DATA FOR THIS TASK Start Marker

Definition analyzeMovingAverages (i : Indicators) (currentPrice : Q) (c : Components)
    : Q * Components :=
  if JS.ltb (sma20 i) currentPrice && JS.ltb (sma50 i) (sma20 i) then
    if Direction_eqb (c_direction c) BUY
    then (MOVING_AVERAGES * 100, push c "MA_BULLISH" PriceAboveMovingAverages)
    else (0, c)
  else if JS.ltb currentPrice (sma20 i) && JS.ltb (sma20 i) (sma50 i) then
    if Direction_eqb (c_direction c) SELL
    then (MOVING_AVERAGES * 100, push c "MA_BEARISH" PriceBelowMovingAverages)
    else (0, c)
  else (0, c).

Definition analyzeBollingerBands (b : Bands) (currentPrice : Q) (c : Components)
    : Q * Components :=
  if JS.ltb currentPrice (lower b) then
    if Direction_eqb (c_direction c) BUY
    then (BOLLINGER_BANDS * 100, push c "BB_OVERSOLD" PriceBelowBollingerLowerBand)
    else (0, c)
  else if JS.ltb (upper b) currentPrice then
    if Direction_eqb (c_direction c) SELL
    then (BOLLINGER_BANDS * 100, push c "BB_OVERBOUGHT" PriceAboveBollingerUpperBand)
    else (0, c)
  else (0, c).

Definition analyzeStochastic (s : Stochastic) (c : Components) : Q * Components :=
  if JS.ltb (k s) STOCH_OVERSOLD && JS.ltb (d s) STOCH_OVERSOLD then
    if Direction_eqb (c_direction c) BUY
    then (STOCHASTIC * 100, push c "STOCH_OVERSOLD" StochasticOversold)
    else (0, c)
  else if JS.ltb STOCH_OVERBOUGHT (k s) && JS.ltb STOCH_OVERBOUGHT (d s) then
    if Direction_eqb (c_direction c) SELL
    then (STOCHASTIC * 100, push c "STOCH_OVERBOUGHT" StochasticOverbought)
    else (0, c)
  else (0, c).

Definition analyzeVolume (volumeRatio : Q) (c : Components) : Q * Components :=
  if JS.ltb VOLUME_SURGE volumeRatio
  then (VOLUME * 100, push c "VOLUME_SURGE" (VolumeSurge volumeRatio))
  else (0, c).
(** * Azure tools of LISA: a shallow embedding of
      [lisa/sut_orchestrator/azure/tools.py]

    The development follows the Python module class by class:
    - [Py]   : the pieces of Python's [str] API the module calls;
    - [re]   : a backtracking matcher for the regular expressions the
               module compiles, with [findall];
    - [Remote]: the node a tool is bound to, seen as an oracle that
               answers requests and a log of the requests made so far;
    - [Waagent], [LisDriver], [KvpClient], [KvpClientFreeBSD]: the
               methods, written in a state-and-exception monad.

    Python's [str] is modelled as [string], one [ascii] per character:
    the texts are those of the characters 0 to 255, and the classes of
    characters below are Python's on these.  [int] is modelled as [Z],
    [dict] as [gmap], [Optional[T]] as [option T]. *)

From Stdlib Require Import Ascii String ZArith Lia.
From stdpp Require Import gmap strings list fin_maps pretty.

(** ** Characters used by the module *)

Definition NUL : ascii := "000"%char.
Definition LF : ascii := "010"%char.
Definition CR : ascii := "013"%char.
Definition DQUOTE : ascii := "034"%char.

(** ** Python's [str] methods *)

Module Py.

(** [s.split(sep)] for a separator of one character: every field is
    kept, the empty ones too, and the empty text gives one empty
    field. *)
Fixpoint split (sep : ascii) (s : string) : list string :=
  match s with
  | EmptyString => [EmptyString]
  | String c s' =>
      if Ascii.eqb c sep then EmptyString :: split sep s'
      else match split sep s' with
           | f :: fs => String c f :: fs
           | [] => [String c EmptyString]
           end
  end.

(** [s.lstrip(c)], [s.rstrip(c)] and [s.strip(c)] for a set of one
    character. *)
Fixpoint lstrip (c : ascii) (s : string) : string :=
  match s with
  | String d s' => if Ascii.eqb d c then lstrip c s' else s
  | EmptyString => EmptyString
  end.

Fixpoint rstrip (c : ascii) (s : string) : string :=
  match s with
  | String d s' =>
      match rstrip c s' with
      | EmptyString => if Ascii.eqb d c then EmptyString else String d EmptyString
      | r => String d r
      end
  | EmptyString => EmptyString
  end.

Definition strip (c : ascii) (s : string) : string := rstrip c (lstrip c s).

(** [s.endswith(c)] for one character. *)
Fixpoint endswith (c : ascii) (s : string) : bool :=
  match s with
  | EmptyString => false
  | String d EmptyString => Ascii.eqb d c
  | String _ s' => endswith c s'
  end.

(** [s.lower()]: the capital letters are A to Z and the characters
    192 to 222 but the multiplication sign, 215. *)
Definition lower_char (c : ascii) : ascii :=
  let n := nat_of_ascii c in
  if ((65 <=? n)%nat && (n <=? 90)%nat)
     || ((192 <=? n)%nat && (n <=? 222)%nat && negb (n =? 215)%nat)
  then ascii_of_nat (n + 32) else c.

Fixpoint lower (s : string) : string :=
  match s with
  | String c s' => String (lower_char c) (lower s')
  | EmptyString => EmptyString
  end.

(** Character classes of [re]: [\d], [\s] and [.].  White space is
    the characters 9 to 13 and 28 to 32, the next line character 133
    and the no-break space 160; it is the white space of [str.strip]
    and [str.isspace] too. *)
Definition is_digit (c : ascii) : bool :=
  let n := nat_of_ascii c in (48 <=? n)%nat && (n <=? 57)%nat.

Definition is_space (c : ascii) : bool :=
  let n := nat_of_ascii c in
  ((9 <=? n)%nat && (n <=? 13)%nat) || ((28 <=? n)%nat && (n <=? 32)%nat)
  || (n =? 133)%nat || (n =? 160)%nat.

Definition not_space (c : ascii) : bool := negb (is_space c).

Definition not_newline (c : ascii) : bool := negb (Ascii.eqb c LF).

(** [int(s)] for the texts this module passes to it: a run of decimal
    digits gives its value, anything else this module can pass (the
    empty text) raises [ValueError], here [None]. *)
Definition digit_value (c : ascii) : Z := Z.of_nat (nat_of_ascii c) - 48.

Fixpoint int_go (acc : Z) (s : string) : option Z :=
  match s with
  | EmptyString => Some acc
  | String c s' =>
      if is_digit c then int_go (10 * acc + digit_value c) s' else None
  end.

Definition int (s : string) : option Z :=
  match s with
  | EmptyString => None
  | _ => int_go 0 s
  end.

(** [str(n)] and the [{n}] of an f-string, for an [int]. *)
Definition str (n : Z) : string := pretty n.

(** Truth value of a [str]: the empty text is false. *)
Definition truthy (s : string) : bool :=
  match s with EmptyString => false | _ => true end.

End Py.

(** ** More of Python's [str] *)

Module PyText.

(** The characters [str.splitlines] ends a line at: line feed,
    vertical tab, form feed, carriage return, the file, group and
    record separators, and the next line character 133. *)
Definition is_linebreak (c : ascii) : bool :=
  let n := nat_of_ascii c in
  ((10 <=? n)%nat && (n <=? 13)%nat) || ((28 <=? n)%nat && (n <=? 30)%nat)
  || (n =? 133)%nat.

(** [s.splitlines()]: the lines without their ends; a carriage return
    and the line feed after it end one line; no empty line is added
    after the last line end.  [after_cr] says that the character
    before was a carriage return. *)
Fixpoint splitlines_go (after_cr : bool) (s : string) : list string :=
  match s with
  | EmptyString => []
  | String c s' =>
      if after_cr && Ascii.eqb c LF then splitlines_go false s'
      else if is_linebreak c then EmptyString :: splitlines_go (Ascii.eqb c CR) s'
      else match splitlines_go false s' with
           | l :: ls => String c l :: ls
           | [] => [String c EmptyString]
           end
  end.

Definition splitlines (s : string) : list string := splitlines_go false s.

(** Stripping the characters of a class from the start, from the end
    and from both ends of a text. *)
Fixpoint lstrip_of (cls : ascii -> bool) (s : string) : string :=
  match s with
  | String c s' => if cls c then lstrip_of cls s' else s
  | EmptyString => EmptyString
  end.

Fixpoint rstrip_of (cls : ascii -> bool) (s : string) : string :=
  match s with
  | String c s' =>
      match rstrip_of cls s' with
      | EmptyString => if cls c then EmptyString else String c EmptyString
      | r => String c r
      end
  | EmptyString => EmptyString
  end.

(** [s.lstrip()], [s.rstrip()] and [s.strip()]. *)
Definition lstrip (s : string) : string := lstrip_of Py.is_space s.

Definition rstrip (s : string) : string := rstrip_of Py.is_space s.

Definition strip (s : string) : string := rstrip (lstrip s).

(** [int(s)] for any text.  The white space around is dropped: for
    [int] this is the characters 9 to 13, the space, 133 and 160, not
    the separators 28 to 31.  One sign may lead, and the decimal
    digits may have single underscores between them.  A number of more
    than 4300 digits is refused.  Anything refused raises
    [ValueError], here [None]. *)
Definition is_int_space (c : ascii) : bool :=
  let n := nat_of_ascii c in
  ((9 <=? n)%nat && (n <=? 13)%nat) || (n =? 32)%nat
  || (n =? 133)%nat || (n =? 160)%nat.

Inductive int_state : Type := Start | AfterDigit | AfterUnderscore.

Fixpoint int_digits (acc : Z) (state : int_state) (s : string) : option Z :=
  match s with
  | EmptyString =>
      match state with
      | AfterDigit => Some acc
      | _ => None
      end
  | String c s' =>
      if Py.is_digit c then int_digits (10 * acc + Py.digit_value c) AfterDigit s'
      else if Ascii.eqb c "_" then
        match state with
        | AfterDigit => int_digits acc AfterUnderscore s'
        | _ => None
        end
      else None
  end.

(* sys.get_int_max_str_digits(), as Python starts with *)
Definition int_max_str_digits : nat := 4300.

Fixpoint count_digits (s : string) : nat :=
  match s with
  | String c s' => (if Py.is_digit c then 1 else 0) + count_digits s'
  | EmptyString => 0
  end.

Definition int_unsigned (s : string) : option Z :=
  if (int_max_str_digits <? count_digits s)%nat then None
  else int_digits 0 Start s.

Definition int (s : string) : option Z :=
  match rstrip_of is_int_space (lstrip_of is_int_space s) with
  | String c s' =>
      if Ascii.eqb c "+" then int_unsigned s'
      else if Ascii.eqb c "-" then Z.opp <$> int_unsigned s'
      else int_unsigned (String c s')
  | EmptyString => None
  end.

End PyText.

(** ** Regular expressions

    [re] patterns are kept as lists of atoms; only the constructs the
    module's patterns use are present.  Every pattern is compiled with
    [re.M] or has no anchor, so [^] and [$] have their multi-line
    reading.  Matching is by backtracking, longest repetition first,
    as in Python. *)

Module re.

Inductive atom : Type :=
  | Lit (c : ascii)                       (* a literal character *)
  | Caret                                 (* ^ under re.M *)
  | Dollar                                (* $ under re.M *)
  | LookBehind (c : ascii)                (* (?<=c) *)
  | Opt (c : ascii)                       (* c? *)
  | Rep (cls : ascii -> bool) (plus : bool) (group : bool).
      (* cls* or cls+, as a capturing group when [group] *)

Definition pattern := list atom.

Fixpoint lits (s : string) : pattern :=
  match s with
  | String c s' => Lit c :: lits s'
  | EmptyString => []
  end.

(** A match: the groups captured, left to right, and the number of
    characters consumed. *)
Definition found : Type := list string * nat.

Definition consume (n : nat) (r : option found) : option found :=
  match r with
  | Some (gs, m) => Some (gs, (n + m)%nat)
  | None => None
  end.

Definition capture (group : bool) (g : string) (r : option found) : option found :=
  match r with
  | Some (gs, m) => Some (if group then g :: gs else gs, m)
  | None => None
  end.

Definition at_bol (prev : option ascii) : bool :=
  match prev with
  | None => true
  | Some c => Ascii.eqb c LF
  end.

Definition at_eol (s : string) : bool :=
  match s with
  | EmptyString => true
  | String c _ => Ascii.eqb c LF
  end.

Definition prev_is (c : ascii) (prev : option ascii) : bool :=
  match prev with
  | None => false
  | Some d => Ascii.eqb d c
  end.

(** Greedy repetition of a character class followed by the rest of the
    pattern [k]: take one more character when the class allows it and
    the rest then matches, else stop here.  [acc] is the text taken so
    far, in reading order. *)
Fixpoint rep (k : option ascii -> string -> option found)
    (cls : ascii -> bool) (plus group : bool)
    (acc : string) (prev : option ascii) (s : string) : option found :=
  let stop :=
    if plus && negb (Py.truthy acc) then None
    else consume (String.length acc) (capture group acc (k prev s)) in
  match s with
  | String c s' =>
      if cls c then
        match rep k cls plus group (acc +:+ String c EmptyString) (Some c) s' with
        | Some r => Some r
        | None => stop
        end
      else stop
  | EmptyString => stop
  end.

(** [match_here p prev s]: does [p] match at the start of [s], the
    character before being [prev]? *)
Fixpoint match_here (p : pattern) (prev : option ascii) (s : string) : option found :=
  match p with
  | [] => Some ([], 0%nat)
  | Lit c :: p' =>
      match s with
      | String d s' =>
          if Ascii.eqb d c then consume 1 (match_here p' (Some d) s') else None
      | EmptyString => None
      end
  | Caret :: p' => if at_bol prev then match_here p' prev s else None
  | Dollar :: p' => if at_eol s then match_here p' prev s else None
  | LookBehind c :: p' => if prev_is c prev then match_here p' prev s else None
  | Opt c :: p' =>
      match s with
      | String d s' =>
          if Ascii.eqb d c then
            match consume 1 (match_here p' (Some d) s') with
            | Some r => Some r
            | None => match_here p' prev s
            end
          else match_here p' prev s
      | EmptyString => match_here p' prev s
      end
  | Rep cls plus group :: p' => rep (match_here p') cls plus group EmptyString prev s
  end.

DATA FOR THIS TASK End Marker

INSTRUCTIONS TO FOLLOW = Show, from the entries above, every line that includes the string "kept".

SOLUTION BELOW =
    kept, the empty ones too, and the empty text gives one empty
    [re] patterns are kept as lists of atoms; only the constructs the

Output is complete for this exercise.